── TASK INPUT ──

(* ===== verification/MessageRoutes.v ===== *)
(** * Routes on messages ([delta/src/routes/channels/message_*.rs])

    Fetching, searching, editing, deleting, pinning and voting on messages, and reacting to
    them: the checks of each route around the handlers of [MessageOps.v]. The theorems say
    which permission each request needs before anything changes, who can read messages, and
    what a vote does to a poll. *)

From stdpp Require Import base list gmap strings.
From Stdlib Require Import ZArith Lia.
From S2P Require Import Prelude Errors Permissions PermissionSpec Files Users Servers Channels.
From S2P Require Import PermissionQuery Messages Unreads Config Emojis Webhooks Bots AuditLogs.
From S2P Require Import World Database Relationships MessageOps ChannelOps References Authors.
From S2P Require Import MessageCreate.

(** ** Requests *)

Module DataEditMessage.
Record t : Type := mk { content : option string; embeds : option (list SendableEmbed.t) }.
Definition valid `{Validator} (d : t) : bool :=
  valid_option (λ c, bool_decide (1 ≤ char_count c)%nat) (content d) &&
  valid_option (λ l, bool_decide (length l ≤ 10)%nat) (embeds d).
End DataEditMessage.

Module OptionsBulkDelete.
Record t : Type := mk { ids : list string }.
Definition valid (o : t) : bool :=
  bool_decide (1 ≤ length (ids o))%nat && bool_decide (length (ids o) ≤ 100)%nat.
End OptionsBulkDelete.

Module OptionsUnreact.
Record t : Type := mk { user_id : option string; remove_all : option bool }.
End OptionsUnreact.

Module PollVote.
Record t : Type := mk { option_id : string; selected : bool }.
End PollVote.

Definition valid_limit (l : Z) : bool := (1 <=? l)%Z && (l <=? 100)%Z.

Module OptionsQueryMessages.
Record t : Type := mk {
  limit : option Z; before : option string; after : option string;
  sort : option MessageSort.t; nearby : option string; include_users : option bool
}.
Definition valid `{Validator} (o : t) : bool :=
  valid_option valid_limit (limit o) && valid_option (valid_length 26 26) (before o) &&
  valid_option (valid_length 26 26) (after o) && valid_option (valid_length 26 26) (nearby o).
End OptionsQueryMessages.

Module DataMessageSearch.
Record t : Type := mk {
  query : option string; pinned : option bool; limit : option Z; before : option string;
  after : option string; sort : MessageSort.t; include_users : option bool
}.
Definition valid `{Validator} (o : t) : bool :=
  valid_option (valid_length 1 64) (query o) && valid_option valid_limit (limit o) &&
  valid_option (valid_length 26 26) (before o) && valid_option (valid_length 26 26) (after o).
End DataMessageSearch.

Module BulkMessageResponse.
Inductive t : Type :=
| JustMessages (messages : list Message.t)
| MessagesAndUsers (messages : list Message.t) (users : list V0User.t)
    (members : option (list Member.t)).
Definition messages (r : t) : list Message.t :=
  match r with JustMessages l | MessagesAndUsers l _ _ => l end.
End BulkMessageResponse.

(** Partial messages with the fields the routes set *)
Definition partial_edit (edited : Z) (content : option string) (embeds : list Embed.t) :
    PartialMessage.t :=
  PartialMessage.mk None None None None None content None None (Some edited) (Some embeds) None
    None None None None None None None None.
Definition partial_reactions (r : list (string * list string)) : PartialMessage.t :=
  PartialMessage.mk None None None None None None None None None None None None None (Some r) None
    None None None None.
Definition partial_poll (p : Poll.t) : PartialMessage.t :=
  PartialMessage.mk None None None None None None None None None None None None None None None
    (Some p) None None None.
Definition partial_pinned (b : option bool) : PartialMessage.t :=
  PartialMessage.mk None None None None None None None None None None None None None None None None
    None b None.

(** [IndexSet::shift_remove] *)
Class ShiftRemove := {
  set_shift_remove : string → list string → list string;
  elem_of_set_shift_remove x y s : NoDup s → (y ∈ set_shift_remove x s ↔ y ∈ s ∧ y ≠ x);
  set_shift_remove_nodup x s : NoDup s → NoDup (set_shift_remove x s)
}.

(** ** Votes *)

Section Votes.
Context `{IndexMaps, ShiftRemove}.

(** [poll.votes.entry(option_id).or_default()] followed by writing the voters *)
Definition alter_votes (f : list string → list string) (option_id : string)
    (votes : list (string * list string)) : list (string * list string) :=
  match assoc option_id votes with
  | Some _ => map_alter f option_id votes
  | None => map_insert option_id (f []) votes
  end.

(** What [vote] does to the votes of the poll *)
Definition cast_vote (poll : Poll.t) (user : string) (vote : PollVote.t) : Poll.t :=
  let votes :=
    if negb (Poll.multiple poll) && PollVote.selected vote
    then (λ kv, (kv.1, set_shift_remove user kv.2)) <$> Poll.votes poll
    else Poll.votes poll in
  let votes :=
    alter_votes (if PollVote.selected vote then set_insert user else set_shift_remove user)
      (PollVote.option_id vote) votes in
  Poll.mk (Poll.question poll) (Poll.options poll) (Poll.multiple poll) (Poll.closed poll)
    (Poll.closes_at poll) votes.

Definition poll_closed (now : Z) (poll : Poll.t) : bool :=
  Poll.closed poll ||
  match Poll.closes_at poll with Some closes_at => (closes_at <=? now)%Z | None => false end.
End Votes.

Definition set_edited (m : Message.t) (edited : Z) : Message.t :=
  Message.mk (Message.id m) (Message.nonce m) (Message.channel m) (Message.author m)
    (Message.webhook m) (Message.content m) (Message.system m) (Message.attachments m) (Some edited)
    (Message.embeds m) (Message.mentions m) (Message.role_mentions m) (Message.replies m)
    (Message.reactions m) (Message.interactions m) (Message.poll m) (Message.masquerade m)
    (Message.pinned m) (Message.flags m).
Definition set_poll (m : Message.t) (poll : Poll.t) : Message.t :=
  Message.mk (Message.id m) (Message.nonce m) (Message.channel m) (Message.author m)
    (Message.webhook m) (Message.content m) (Message.system m) (Message.attachments m)
    (Message.edited m) (Message.embeds m) (Message.mentions m) (Message.role_mentions m)
    (Message.replies m) (Message.reactions m) (Message.interactions m) (Some poll)
    (Message.masquerade m) (Message.pinned m) (Message.flags m).

Section Routes.
Context `{Environment, MutualIds, HashIter, Validator, Lowercase, IndexMaps, ShiftRemove}.
Context `{OptionalStruct Message.t PartialMessage.t}.

(** [calculate_channel_permissions(&mut query).await.throw_if_lacking_channel_permission(..)?] *)
Definition require_in_channel (user : User.t) (channel : Channel.t)
    (permission : ChannelPermission.t) : H PermissionValue.t :=
  found ← query_channel user channel;
  require found.1 permission ;;
  mret found.1.

(** ** Reading *)

(** [User::fetch_many_ids_as_mutuals] *)
Definition fetch_many_ids_as_mutuals (perspective : User.t) (ids : list string) :
    H (list V0User.t) :=
  users ← on_users (UsersTable.fetch_users ids);
  lift (collect (λ user, into_known user (Some perspective) (is_online (User.id user))) users).

(** The users a message names: its author and those of a system message *)
Definition users_of (m : Message.t) : list string :=
  Message.author m ::
  match Message.system m with
  | Some (SystemMessage.ChannelDescriptionChanged by_)
  | Some (SystemMessage.ChannelIconChanged by_)
  | Some (SystemMessage.ChannelRenamed _ by_)
  | Some (SystemMessage.MessagePinned _ by_)
  | Some (SystemMessage.MessageUnpinned _ by_)
  | Some (SystemMessage.CallStarted by_ _) => [by_]
  | Some (SystemMessage.ChannelOwnershipChanged from to) => [from; to]
  | Some (SystemMessage.UserAdded id by_) | Some (SystemMessage.UserRemove id by_) => [by_; id]
  | Some (SystemMessage.UserBanned id) | Some (SystemMessage.UserKicked id)
  | Some (SystemMessage.UserJoined id) | Some (SystemMessage.UserLeft id) => [id]
  | Some (SystemMessage.Text _) | None => []
  end.

(** [Message::fetch_with_users] *)
Definition fetch_with_users (query : MessageQuery.t) (perspective : User.t)
    (include_users : option bool) (server_id : option string) : H BulkMessageResponse.t :=
  messages ← on_messages (MessagesTable.fetch_messages query);
  match include_users with
  | Some true =>
      let user_ids := hash_set_iter (list_to_set (mjoin (users_of <$> messages))) in
      users ← fetch_many_ids_as_mutuals perspective user_ids;
      members ← match server_id with
                | Some server_id =>
                    members ← on_members (MembersTable.fetch_members server_id user_ids);
                    mret (Some members)
                | None => mret None
                end;
      mret (BulkMessageResponse.MessagesAndUsers messages users members)
  | _ => mret (BulkMessageResponse.JustMessages messages)
  end.

(** Fetch Message *)
Definition message_fetch (user : User.t) (target msg : string) : H Message.t :=
  channel ← Reference.as_channel target;
  require_in_channel user channel ChannelPermission.ViewChannel ;;
  message ← Reference.as_message msg;
  if negb (bool_decide (Message.channel message = Channel.id channel))
  then throw ErrorType.NotFound else mret message.

(** Fetch Messages *)
Definition message_query (user : User.t) (target : string) (options : OptionsQueryMessages.t) :
    H BulkMessageResponse.t :=
  validate OptionsQueryMessages.valid options ;;
  match OptionsQueryMessages.sort options with
  | Some MessageSort.Relevance => throw ErrorType.InvalidOperation
  | _ => mret tt
  end ;;
  channel ← Reference.as_channel target;
  require_in_channel user channel ChannelPermission.ReadMessageHistory ;;
  fetch_with_users
    (MessageQuery.mk (OptionsQueryMessages.limit options)
       (MessageFilter.mk (Some (Channel.id channel)) None None None)
       (match OptionsQueryMessages.nearby options with
        | Some nearby => MessageTimePeriod.Relative nearby
        | None => MessageTimePeriod.Absolute (OptionsQueryMessages.before options)
                    (OptionsQueryMessages.after options) (OptionsQueryMessages.sort options)
        end))
    user (OptionsQueryMessages.include_users options) (Channel.server channel).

───

(WHAT THE TASK ASKS): Using the string "ShiftRemove" as the search term, count the lines of the data above that hold it and report that number alone.

(SOLUTION FOR THIS PROBLEM): 3